Preservatives are in products for a very good reason: every time you open a product it comes into contact with air, which has microbes like bacteria, yeast and mold. These can get into the product and start growing, and can reach dangerous levels even if the product still smells and looks OK.

If you then put the contaminated product on your skin, it can cause infections, and if it gets near your eyes you can go blind. A lot of these microbes also produce allergens and irritants that can cause skin reactions. So these are very real health problems that have actually happened, compared to the largely theoretical risks with preservatives.

Preservatives have been a bit of a victim of their own success, just like with vaccines. We don’t usually think of these risks when we use cosmetic products. Preservatives work so well that these problems are quite rare, and we take them for granted.

Unless your product was manufactured under completely sterile conditions, with completely sterile raw ingredients, and you’re only using it in a completely sterile way (like an air-free container that doesn’t suck any air back in), you’ll probably get microbial overgrowth unless you have a good preservative system. This is especially likely if you’re using natural ingredients that can feed microbes – which is often the case with clean beauty products.

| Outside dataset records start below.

(* ===== verification/SmbAudit.v ===== *)
(** The SMB audit road: reading one line of the lure's log
    ([internal/agent/smbaudit/parse.go]) and collapsing the lines of one visit
    ([collapse.go]).

    Strings are bytes and times nanoseconds, 0 being the zero time. Go's
    calendar ([time.Parse] and [Format] with the two layouts) is the class
    [Calendar]. *)
From S2P Require Import Prelude GoBase GoStrings.
#[local] Open Scope Z_scope.

Class Calendar : Type := {
  parse_samba_time : bytes -> option Z;
  format_opencanary_time : Z -> bytes;
}.

(** ** parse.go *)

Inductive Kind : Type :=
| KindNone
| KindAccess
| KindUnexpectedOperation
| KindUnparseable
| KindPanic.

#[export] Instance Kind_eq_dec : EqDecision Kind.
Proof. solve_decision. Defined.

Definition Wording (k : Kind) : string :=
  match k with
  | KindAccess => "file access"
  | KindUnexpectedOperation => "unexpected operation"
  | KindUnparseable => "unparseable audit line"
  | KindPanic => "server panic"
  | KindNone => ""
  end.

Definition MaxPathLen : Z := 4096.
Definition MaxFieldLen : Z := 256.
Definition MaxMessageLen : Z := 512.
Definition minAuditFields : Z := 6.
Definition claimThreshold : Z := 3.

Definition pipe : Z := 124.

Definition expectedOperations (op : bytes) : bool := bool_decide (op = lit "close").

Record Event : Type := mkEvent {
  evKind : Kind;
  User : bytes;
  SourceIP : bytes;
  Share : bytes;
  Operation : bytes;
  Result : bytes;
  Path : bytes;
  Message : bytes;
  Timestamp : bytes;
  At : Z;
}.

Definition note (k : Kind) (msg stamp : bytes) (at_ : Z) : Event :=
  mkEvent k [] [] [] [] [] [] msg stamp at_.

Definition clip (s : bytes) (max : Z) : bytes :=
  if zlen s <=? max then s else slice s 0 max ++ lit "...".

Definition quote (s : bytes) : bytes := 34 :: s ++ [34].

Definition isPanic (msg : bytes) : bool :=
  HasPrefix msg (lit "PANIC") || HasPrefix msg (lit "INTERNAL ERROR:").

Definition op_char (c : Z) : bool := is_lower c || is_digit c || (c =? 95).

Definition plausibleOperation (s : bytes) : bool :=
  if bool_decide (s = []) || (32 <? zlen s) then false else forallb op_char s.

(** [bytes.TrimLeft(s, " \t")] *)
Definition TrimLeftBlank (s : bytes) : bytes := drop_while (fun c => (c =? 32) || (c =? 9)) s.

Section parse.
Context `{Unicode, Calendar}.

Definition headerTime (header : bytes) : Z :=
  let comma := IndexByte header 44 in
  let comma := if comma <? 0 then zlen header else comma in
  default 0 (parse_samba_time (TrimSpace (slice header 0 comma))).

Definition maxHeaderLen : Z := 64.

Definition stripDebugHeader (line : bytes) : option (bytes * bytes * Z) :=
  match line with
  | 91 :: _ =>
      let end_ := IndexByte (slice line 0 (Z.min (zlen line) maxHeaderLen)) 93 in
      if end_ <? 0 then None else
      let at_ := headerTime (slice line 1 end_) in
      let stamp := if at_ =? 0 then [] else format_opencanary_time at_ in
      Some (TrimLeftBlank (slice line (end_ + 1) (zlen line)), stamp, at_)
  | _ => None
  end.
Lemma oid_octets_inj v comps comps' :
  wf_bytes v -> oid_octets v comps -> oid_octets v comps' -> comps = comps'.
Proof.
  intros Hw (x & y & subs & rest & -> & -> & Hx & Hy & Hxy & Hf)
    (x' & y' & subs' & rest' & Heq & -> & Hx' & Hy' & Hxy' & Hf').
  injection Heq as Hfst Hc. apply Forall_cons in Hw as [Hb _]. unfold is_byte in Hb.
  assert ([x; y] = [x'; y']) as [= -> ->].
  { transitivity (first_arcs (40 * x + y)); [symmetry|]; apply first_arcs_spec; [lia|tauto|lia|tauto]. }
  do 2 f_equal. exact (groups_inj subs rest Hf subs' rest' Hf' Hc).
Qed.

(** The two agree where the first octet ends the first group. *)
Lemma ber_oid_iff v comps :
  wf_bytes v -> default 0 (head v) < 128 -> oid_octets v comps <-> ber_oid v comps.
Proof.
  intros Hw Hh. split.
  - intros (x & y & subs & rest & -> & -> & Hx & Hy & Hxy & Hf). apply Forall_cons in Hw as [Hb _].
    unfold is_byte in Hb. exists x, y, [40 * x + y], subs, rest. split_and!; try done; try lia.
    exists [], (40 * x + y). split_and!; try done. by repeat constructor; simpl in *; lia.
  - intros (x & y & os & subs & rest & -> & -> & Hx & Hy & Hxy & (ds & d & -> & Hd & _ & Heq) & Hf).
    destruct ds as [|c ds].
    + exists x, y, subs, rest. split_and!; try done; try lia. rewrite Heq. done.
    + apply Forall_cons in Hd as [Hc _]. unfold is_digit7 in Hc. simpl in Hh. lia.
Qed.

(** Object identifiers. *)
Lemma oid_names_are_exact (v : bytes) :
  wf_bytes v ->
  (forall s, decodeOID v = Ok s <->
     exists comps, oid_octets v comps /\ zlen v <= 128 /\ zlen comps <= 128 /\ s = dotted comps) /\
  (forall s comps, decodeOID v = Ok s -> oid_octets v comps ->
     Forall (fun n => 0 <= n < 2 ^ 35) comps /\ dec_val <$> Split s 46 = comps) /\
  (forall v' s comps comps', wf_bytes v' -> decodeOID v = Ok s -> decodeOID v' = Ok s ->
     oid_octets v comps -> oid_octets v' comps' -> comps = comps').
Proof.
  intros Hw. split; [intros s; by apply decodeOID_iff|].
  assert (forall v s comps, wf_bytes v -> decodeOID v = Ok s -> oid_octets v comps ->
    s = dotted comps /\ Forall (fun n => 0 <= n < 10 ^ 20) comps /\ comps ≠ []) as Hone.
  { clear. intros v s comps Hw Hd Ho. destruct (oid_octets_range v comps Hw Ho) as [Hr Hne].
    split; [|split; [|done]].
    - pose proof (proj1 (decodeOID_iff v s Hw) Hd) as (comps1 & Ho1 & _ & _ & ->). f_equal.
      by apply (oid_octets_inj v).
    - eapply Forall_impl; [exact Hr|]. simpl. lia. }
  split.
  { intros s comps Hd Ho. destruct (Hone v s comps Hw Hd Ho) as (-> & Hr & Hne).
    split; [by apply (oid_octets_range v)|by apply dotted_split]. }
  intros v' s comps comps' Hw' Hd Hd' Ho Ho'.
  destruct (Hone v s comps Hw Hd Ho) as (-> & Hr & Hne). destruct (Hone v' _ comps' Hw' Hd' Ho') as (Heq & Hr' & Hne').
  by apply dotted_inj.
Qed.

Definition ex_oid : bytes := [43; 6; 1; 4; 1; 130; 55; 1].


(** ** Messages *)

(** The values a byte string holds one after the other, up to its end or to
    the first place where none can be read. *)
Inductive tlv_seq : bytes -> list (Z * bytes) -> Prop :=
| seq_end b : (forall t v r, readTLV b ≠ Ok (t, v, r)) -> tlv_seq b []
| seq_next t v e b items : is_tlv t v e -> tlv_seq b items -> tlv_seq (e ++ b) ((t, v) :: items).

(** A varbind that names an identifier: a SEQUENCE that begins with an OBJECT
    IDENTIFIER of at most 128 octets and 128 arcs. *)
Definition names_oid (t : Z) (vb s : bytes) : Prop :=
  t = 0x30 /\ exists v e rest comps, vb = e ++ rest /\ is_tlv 0x06 v e /\
    oid_octets v comps /\ zlen v <= 128 /\ zlen comps <= 128 /\ s = dotted comps.

(** The names of a varbind list, up to its end or to the first place where no
    value begins: a value that names no identifier is passed over. *)
Inductive list_names : bytes -> list bytes -> Prop :=
| names_end b : (forall t v e r, b = e ++ r -> ~ is_tlv t v e) -> list_names b []
| names_read t vb e s b oids :
    is_tlv t vb e -> names_oid t vb s -> list_names b oids -> list_names (e ++ b) (s :: oids)
| names_skip t vb e b oids :
    is_tlv t vb e -> (forall s, ~ names_oid t vb s) -> list_names b oids -> list_names (e ++ b) oids.

(** The message's frame: everything is read from the front of what holds it,
    and what follows is ignored. *)
Definition snmp_message (data community vbs : bytes) : Prop :=
  exists body version ver comm pt pdu epdu i1 v1 i2 v2 i3 v3 evbs after1 after2 after3 emsg,
    data = emsg ++ after1 /\ is_tlv tagSequence body emsg /\
    body = ver ++ comm ++ epdu ++ after2 /\ is_tlv tagInteger version ver /\
    1 <= zlen version <= 8 /\ (twos version = 0 \/ twos version = 1) /\
    is_tlv tagOctetString community comm /\ zlen community <= 255 /\
    is_tlv pt pdu epdu /\ 0xA0 <= pt <= 0xA8 /\
    pdu = i1 ++ i2 ++ i3 ++ evbs ++ after3 /\
    is_tlv tagInteger v1 i1 /\ is_tlv tagInteger v2 i2 /\ is_tlv tagInteger v3 i3 /\
    is_tlv tagSequence vbs evbs.

Lemma is_tlv_length t v e : is_tlv t v e -> (2 <= length e)%nat.
Proof.
  intros (enc & -> & Henc). simpl. rewrite length_app.
  destruct Henc as [[-> _]|(os & -> & _)]; simpl; lia.
Qed.

Lemma extractOIDs_loop_spec data items : tlv_seq data items -> forall fuel oids,
  wf_bytes data -> (length data <= fuel)%nat ->
  extractOIDs_loop fuel data oids =
    oids ++ take (32 - length oids) (omap (fun p => varbind_oid p.1 p.2) items).
Proof.
  induction 1 as [b Hb|t v e b items He Hs IH]; intros fuel oids Hw Hf.
  - simpl omap. rewrite take_nil, app_nil_r. destruct fuel as [|fuel]; [done|]. cbn [extractOIDs_loop].
    destruct (_ && _)%bool; [|done]. destruct (readTLV b) as [[[t v] r]|] eqn:E; [|done].
    by destruct (Hb t v r).
  - pose proof (is_tlv_length _ _ _ He) as Hl. rewrite length_app in Hf.
    destruct fuel as [|fuel]; [lia|]. cbn [extractOIDs_loop].
    assert (readTLV (e ++ b) = Ok (t, v, b)) as -> by (apply readTLV_complete; eauto).
    apply Forall_app in Hw as [_ Hw]. cbn [omap list_omap fst snd].
    assert ((0 <? zlen (e ++ b)) = true) as -> by (apply Z.ltb_lt; rewrite zlen_app; unfold zlen; lia).
    unfold maxOIDs, zlen. simpl andb. destruct (_ <? 32) eqn:E; go_bools.
    + rewrite IH by (done || lia). destruct (varbind_oid t v) as [oid|]; [|done].
      rewrite length_app, <- app_assoc. simpl length.
      replace (32 - length oids)%nat with (S (32 - (length oids + 1))) by lia. done.
    + replace (32 - length oids)%nat with 0%nat by lia. by rewrite take_0, app_nil_r.
Qed.

(** Every byte string has its sequence of values. *)
Lemma tlv_seq_total n : forall data, wf_bytes data -> (length data <= n)%nat -> exists items, tlv_seq data items.
Proof.
  induction n as [|n IH]; intros data Hw Hn.
  - destruct data; [|simpl in Hn; lia]. exists []. by constructor.
  - destruct (readTLV data) as [[[t v] r]|] eqn:E.
    + apply readTLV_sound in E as (e & -> & He); [|done]. apply Forall_app in Hw as [_ Hw].
      pose proof (is_tlv_length _ _ _ He). rewrite length_app in Hn.
      destruct (IH r Hw) as [items Hi]; [lia|]. exists ((t, v) :: items). by constructor.
    + exists []. constructor. congruence.
Qed.

Lemma expect_iff P msg b v r :
  wf_bytes b ->
  expect P msg b = Ok (v, r) <-> exists t e, P t = true /\ b = e ++ r /\ is_tlv t v e.
Proof.
  intros Hw. unfold expect. split.
  - destruct (readTLV b) as [[[t v'] r']|] eqn:E; [|done]. destruct (P t) eqn:Hp; [|done].
    intros [= -> ->]. apply readTLV_sound in E as (e & -> & He); [|done]. by exists t, e.
  - intros (t & e & Hp & Heq & He). rewrite (readTLV_complete b t v r) by eauto. by rewrite Hp.
Qed.

Lemma expect_tag_iff n msg b v r :
  wf_bytes b ->
  expect (Z.eqb n) msg b = Ok (v, r) <-> exists e, b = e ++ r /\ is_tlv n v e.
Proof.
  intros Hw. rewrite expect_iff by done. split.
  - intros (t & e & <-%Z.eqb_eq & ?). eauto.
  - intros (e & ?). exists n, e. by rewrite Z.eqb_refl.
Qed.

Lemma is_tlv_wf t v e r : wf_bytes (e ++ r) -> is_tlv t v e -> wf_bytes v /\ wf_bytes r.
Proof.
  intros [He Hr]%Forall_app (enc & -> & _). apply Forall_cons in He as [_ He].
  by apply Forall_app in He as [_ He].
Qed.

Lemma varbind_oid_iff t vb s : wf_bytes vb -> varbind_oid t vb = Some s <-> names_oid t vb s.
Proof.
  intros Hw. unfold varbind_oid, names_oid, tagSequence, tagOID. destruct (t =? 48) eqn:Et; simpl; go_bools.
  2: { split; [done|]. by intros [? _]. }
  subst t. split.
  - destruct (readTLV vb) as [[[t v] r]|] eqn:E; [|done]. apply readTLV_sound in E as (e & -> & He); [|done].
    destruct (t =? 6) eqn:Eo; [|done]. simpl. go_bools. subst t. destruct (is_tlv_wf _ _ _ _ Hw He) as [Hv _].
    destruct (decodeOID v) as [s'|] eqn:Ed; [|done]. intros [= ->].
    apply decodeOID_iff in Ed as (comps & Ho & ? & ? & ->); [|done]. split; [done|]. by exists v, e, r, comps.
  - intros (_ & v & e & r & comps & -> & He & Ho & Hl & Hc & ->). destruct (is_tlv_wf _ _ _ _ Hw He) as [Hv _].
    rewrite (readTLV_complete _ 6 v r) by eauto. simpl.
    by rewrite (proj2 (decodeOID_iff v (dotted comps) Hv)) by eauto.
Qed.

(** The names of the values of a list are the list's. *)
Lemma tlv_seq_names b items :
  tlv_seq b items -> wf_bytes b -> list_names b (omap (fun p => varbind_oid p.1 p.2) items).
Proof.
  induction 1 as [b Hb|t v e b items He Hs IH]; intros Hw.
  - simpl. constructor. intros t v e r -> He. apply (Hb t v r). apply readTLV_complete; eauto.
  - destruct (is_tlv_wf _ _ _ _ Hw He) as [Hv Hb]. cbn [omap list_omap fst snd].
    destruct (varbind_oid t v) as [s|] eqn:E.
    + apply varbind_oid_iff in E; [|done]. eapply names_read; eauto.
    + eapply names_skip; eauto. intros s Hn%varbind_oid_iff; [congruence|done].
Qed.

Option 2: Alternative Preservatives

Swapping out parabens for other preservatives might seem like an easy solution, but there are problems here as well.

The main one is that we don’t actually know very much about the health effects of newer preservatives. Parabens have been used for about a hundred years by billions of people worldwide. That’s why there have been lots of studies on them. All of this data might seem really scary, but it’s actually partly because we’ve been testing them. That means we also have a pretty good idea of their health effects, which have been minimal.

On the other hand, newer preservatives haven’t been used for as long, and they haven’t been through as much testing, so their health effects are largely unknown – especially their longer term health effects. They could be much worse.

Alternative preservatives also tend to be more problematic shor-term, mostly because they’re not as effective as parabens. One of the main reasons parabens are so popular is that they work really well at very low concentrations.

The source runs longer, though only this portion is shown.